(Data excerpts begins)
Section efs.
Context {St : Type} `{BlockStore St}.
#[local] Notation SM := (M St FsErrorKind).
(** Computations on a borrowed value of type [X] and the store. *)
#[local] Notation FM X := (M (X * St) FsErrorKind).
Variable fs : EfsFileSystem.

(** Subtraction on [u64], overflow checked. *)
Definition sub_chk {S} (a b : Z) : M S FsErrorKind Z := if a <? b then panic else ret (a - b).

Definition alloc_data_block : SM Z :=
  do o <- alloc_bit (data_bitmap fs);
  match o with
  | None => fail NoSpaceLeft
  | Some v => ret (v + data_start_bno (superblock fs))
  end.

Definition dealloc_data_block (bno : Z) : SM unit :=
  do i <- sub_chk bno (data_start_bno (superblock fs));
  clear_bit (data_bitmap fs) i.

Definition is_data_block_used (bno : Z) : SM bool :=
  do i <- sub_chk bno (data_start_bno (superblock fs));
  get_bit (data_bitmap fs) i.

Definition alloc_inode : SM Z :=
  do o <- alloc_bit (inode_bitmap fs);
  match o with None => fail NoSpaceLeft | Some idx => ret idx end.

Definition set_inode_bit (inode_no : Z) : SM unit := set_bit (inode_bitmap fs) inode_no.
Definition dealloc_inode (inode_no : Z) : SM unit := clear_bit (inode_bitmap fs) inode_no.
Definition is_inode_used (inode_no : Z) : SM bool := get_bit (inode_bitmap fs) inode_no.

(** ** From file offsets to data blocks *)

(** [bmap0] on a table of block numbers, with what [bmap_from_blk] does
    between two levels inlined; the closure of [bmap] is the identity. *)
Fixpoint bmap0 (table : list Z) (level : nat) (idx : Z) : SM Z :=
  match level with
  | O =>
    if zlen table <=? idx then fail FileTooLarge else
    do data_no <- unwrap (table !! Z.to_nat idx);
    if data_no =? INVALID_DATA_BLOCK_NO then fail InvalidArgument else ret data_no
  | S level' =>
    let blk_nums_per_table := BLK_NUMS_PER_BLOCK ^ Z.of_nat level in
    let next_level_table_idx := idx / blk_nums_per_table in
    let idx := idx mod blk_nums_per_table in
    if zlen table <=? next_level_table_idx then fail FileTooLarge else
    do blk_no <- unwrap (table !! Z.to_nat next_level_table_idx);
    if blk_no =? INVALID_DATA_BLOCK_NO then fail InvalidArgument else
    do blk <- load blk_no; bmap0 (table_of blk) level' idx
  end.

Definition bmap_from_blk (blk_no : Z) (level : nat) (idx : Z) : SM Z :=
  do blk <- load blk_no; bmap0 (table_of blk) level idx.

Definition bmap (i : RawINode) (offset : Z) : SM Z :=
  let idx := offset / BLOCK_SIZE in
  if idx <? zlen (direct_blk_ptrs i) then bmap0 (direct_blk_ptrs i) 0 idx else
  let idx := idx - zlen (direct_blk_ptrs i) in
  if idx <? BLK_NUMS_PER_BLOCK then bmap_from_blk (indirect_blk_ptr i) 0 idx else
  let idx := idx - BLK_NUMS_PER_BLOCK in
  bmap_from_blk (double_indirect_blk_ptr i) 1 idx.

(** [&mut table_block.as_ref_mut_at::<[le64; _]>(0)] of block [b]: the table
    is in the buffer, so it is updated whatever the outcome. *)
Definition in_table {T} (b : Z) (m : FM (list Z) T) : SM T :=
  do blk <- load b;
  fun s => let '(r, (t, s')) := m (table_of blk, s) in (r, put_block b (block_of t) s').

(** [bmap_mut_from_blk]; [walk] is the walk through the table. *)
Definition bmap_mut_from_blk {T} (alloc : bool) (walk : FM (list Z) T) : FM Z T :=
  do table_blk_no <- get_focus;
  (if table_blk_no =? INVALID_DATA_BLOCK_NO then
     if negb alloc then fail InvalidArgument
     else do b <- lift alloc_data_block; put_focus b
   else ret tt);;
  do table_blk_no <- get_focus;
  lift (in_table table_blk_no walk).

Fixpoint bmap0_mut {T} (alloc : bool) (f : FM Z T) (level : nat) (idx : Z) : FM (list Z) T :=
  do table <- get_focus;
  match level with
  | O => if zlen table <=? idx then fail FileTooLarge else focus_nth idx f
  | S level' =>
    let blk_nums_per_table := BLK_NUMS_PER_BLOCK ^ Z.of_nat level in
    let next_level_table_idx := idx / blk_nums_per_table in
    let idx := idx mod blk_nums_per_table in
    if zlen table <=? next_level_table_idx then fail FileTooLarge else
    focus_nth next_level_table_idx (bmap_mut_from_blk alloc (bmap0_mut alloc f level' idx))
  end.

(** Borrowing the fields of the inode that hold pointers. *)
Definition on_direct {T} (m : FM (list Z) T) : FM RawINode T :=
  fun '(i, s) => let '(r, (l, s')) := m (direct_blk_ptrs i, s) in (r, (set_direct l i, s')).
Definition on_indirect {T} (m : FM Z T) : FM RawINode T :=
  fun '(i, s) => let '(r, (z, s')) := m (indirect_blk_ptr i, s) in (r, (set_indirect z i, s')).
Definition on_double {T} (m : FM Z T) : FM RawINode T :=
  fun '(i, s) => let '(r, (z, s')) := m (double_indirect_blk_ptr i, s) in (r, (set_double z i, s')).

Definition bmap_walk_mut {T} (offset : Z) (alloc : bool) (f : FM Z T) : FM RawINode T :=
  do i <- get_focus;
  let data_blk_idx := offset / BLOCK_SIZE in
  if data_blk_idx <? zlen (direct_blk_ptrs i) then on_direct (bmap0_mut alloc f 0 data_blk_idx) else
  let data_blk_idx := data_blk_idx - zlen (direct_blk_ptrs i) in
  if data_blk_idx <? BLK_NUMS_PER_BLOCK then
    on_indirect (bmap_mut_from_blk alloc (bmap0_mut alloc f 0 data_blk_idx)) else
  let data_blk_idx := data_blk_idx - BLK_NUMS_PER_BLOCK in
  on_double (bmap_mut_from_blk alloc (bmap0_mut alloc f 1 data_blk_idx)).

Definition alloc_if_need : FM Z Z :=
  do data_blk_no <- get_focus;
  if data_blk_no =? INVALID_DATA_BLOCK_NO then
    do b <- lift alloc_data_block; put_focus b;; ret b
  else ret data_blk_no.

Definition bmap_and_alloc_if_need (offset : Z) : FM RawINode Z :=
  bmap_walk_mut offset true alloc_if_need.

(** ** Reading, writing and truncating *)

(** The loop of [RawINode::write]; a turn consumes at least a byte of [src],
    so the length of [src] bounds the number of turns. *)
Fixpoint write_loop (n : nat) (offset : Z) (src : list Z) (write_len : Z) : FM RawINode Z :=
  match src with
  | [] => ret write_len
  | _ =>
    match n with
    | O => panic
    | S n' =>
      if MAX_FILE_SIZE <=? offset then ret write_len else
      do data_bno <- bmap_and_alloc_if_need offset;
      let b_offset := offset mod BLOCK_SIZE in
      let len := Z.min (BLOCK_SIZE - b_offset) (zlen src) in
      lift (update data_bno (splice b_offset (take (Z.to_nat len) src)));;
      let offset := offset + len in
      do i <- get_focus;
      put_focus (set_size (Z.max (isize i) offset) i);;
      write_loop n' offset (drop (Z.to_nat len) src) (write_len + len)
    end
  end.

Definition RawINode_write (offset : Z) (src : list Z) : FM RawINode Z :=
  do i <- get_focus;
  if isize i <? offset then fail InvalidArgument else
  match file_type i with
  | File | Symlink | Directory => write_loop (length src) offset src 0
  | Unknown | Device => fail InvalidData
  end.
(Data excerpts ends)
## [About this task]
What number of lines in the records hold "length"? Reply with that number alone.

## [Exercise solution]
2